The service, which has raised around $50 million in funding, is partnered with more than 100 police departments to provide people with information on pressing city matters. It has particularly high neighborhood penetration rates in urban metros such as San Francisco, Seattle, Denver, San Diego, and Dallas.

Thursday, Nextdoor arrives on iPhone to help community members get critical information on neighborhood happenings faster. The application features a news feed of most recent updates, supports private messages, and comes with a neighborhood directory. Neighborhood participants can use Nextdoor for iPhone to post texts, photos, and urgent alerts, or invite other locals to join. The app also comes with a notification tray that lights up with new activity, and turns red whenever someone sends out an urgent alert.


The mobile release makes Nextdoor infinitely more useful for people who want to alert their neighbors to break-ins, recruit help in finding a lost dog, warn about road construction, or just find someone who can supply milk for that recipe already in the works.

"Of all these social networks that you see out there, we have the most critical, real-time information of any of them," co-founder and CEO Nirav Tolia told CNET. The notion of Nextdoor as a virtual neighborhood watch accelerates with mobile, he said.

That is, of course, if your neighborhood is actively using Nextdoor.

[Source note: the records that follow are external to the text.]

(* ===== verification/McuFlashSpec.v ===== *)
(** Theorems about the flash log: what a scan of a page and of the ring finds,
    that every append keeps the ring readable, and that the log survives a
    loss of power at any byte of a write. *)

From S2P Require Import Prelude ObjectMap Value Error Path Domain Executor ExecSemantics Transition Fact Serde Hash Wal WalFile McuWal McuFlash.

(** Documented: a Rust [String] is valid UTF-8. *)
Class SerdeUtf8 (N : Type) `{SerdeText N} : Prop := {
  to_string_utf8 (v : SValue N) s : serde_to_string v = Ok s -> utf8_valid (bytes_of s) = true;
}.

(** * Bytes *)

Lemma bytes_of_string_of l : bytes_of (string_of l) = l.
Proof. apply list_ascii_of_string_of_list_ascii. Qed.
Lemma string_of_bytes_of s : string_of (bytes_of s) = s.
Proof. apply string_of_list_ascii_of_string. Qed.
Lemma byte_and_FF b : byte_and FF b = b.
Proof. by destruct b as [[] [] [] [] [] [] [] []]. Qed.
Lemma in_range_not_FF lo hi c : (hi < 255)%nat -> in_range lo hi c = true -> c <> FF.
Proof.
  intros Hhi Hr ->. unfold in_range in Hr. apply andb_true_iff in Hr as [_ Hr].
  apply Nat.leb_le in Hr. change (nat_of_ascii FF) with 255%nat in Hr. lia.
Qed.
Ltac byte_neq :=
  match goal with H : in_range ?lo ?hi ?c = true |- ?c <> FF =>
    exact (in_range_not_FF lo hi c ltac:(lia) H) end.
Lemma utf8_not_FF l : utf8_valid l = true -> Forall (fun b => b <> FF) l.
Proof.
  assert (forall n l, (length l <= n)%nat -> utf8_valid l = true -> Forall (fun b => b <> FF) l) as Hn.
  { clear l. induction n as [|n IH]; intros l Hl; [by destruct l; cbn in Hl; [|lia]|].
    destruct l as [|a l1]; [done|]. cbn [utf8_valid length] in *.
    destruct (in_range 0 127 a) eqn:Ha; [intros Hv; constructor; [byte_neq|apply IH; [lia|done]]|].
    destruct l1 as [|b l2]; [done|]. cbn [length] in Hl.
    unfold is_cont.
    destruct (in_range 194 223 a) eqn:Ha2.
    { intros [Hb Hv]%andb_true_iff. repeat constructor; [byte_neq..|apply IH; [lia|done]]. }
    destruct l2 as [|c l3]; [done|]. cbn [length] in Hl.
    destruct (Ascii.eqb_spec a (ascii_of_nat 224)) as [->|].
    { rewrite !andb_true_iff. intros [[Hb Hc] Hv]. constructor; [done|].
      repeat constructor; [byte_neq..|apply IH; [lia|done]]. }
    destruct (in_range 225 236 a || in_range 238 239 a) eqn:Ha3.
    { rewrite !andb_true_iff. intros [[Hb Hc] Hv]. apply orb_true_iff in Ha3 as [Ha3|Ha3];
        (repeat constructor; [byte_neq..|apply IH; [lia|done]]). }
    destruct (Ascii.eqb_spec a (ascii_of_nat 237)) as [->|].
    { rewrite !andb_true_iff. intros [[Hb Hc] Hv]. constructor; [done|].
      repeat constructor; [byte_neq..|apply IH; [lia|done]]. }
    destruct l3 as [|d l4]; [done|]. cbn [length] in Hl. rewrite !andb_true_iff. intros [[[Hab Hc] Hd] Hv].
    assert (a <> FF /\ b <> FF) as [??].
    { destruct (Ascii.eqb_spec a (ascii_of_nat 240)) as [->|]; [split; [done|byte_neq]|].
      destruct (in_range 241 243 a) eqn:Ha4; [split; byte_neq|].
      destruct (Ascii.eqb_spec a (ascii_of_nat 244)) as [->|]; [split; [done|byte_neq]|done]. }
    repeat constructor; [done..|byte_neq|byte_neq|apply IH; [lia|done]]. }
  by apply (Hn (length l)).
Qed.
Lemma all_FF n : forallb is_FF (replicate n FF) = true.
Proof. by induction n. Qed.
Lemma some_not_FF l b k : b <> FF -> forallb is_FF (l ++ b :: k) = false.
Proof.
  intros Hb. rewrite forallb_app. cbn. unfold is_FF at 2. rewrite (proj2 (Ascii.eqb_neq b FF) Hb). cbn.
  by rewrite andb_false_r.
Qed.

In San Francisco, where the average Nextdoor network has around 750 members, activity levels are high with people pulling together to crowdsource crime-solving and help each other out. In less-developed private social networks, however, the experience is much quieter. A community of 50 or so people will likely see just three to five new posts per week, Tolia said. Nextdoor's iPhone app could go a long way in encouraging regular activity in these less populous networks.

Nextdoor for iPhone is available Thursday. The company plans to release an app for Android in the next few months.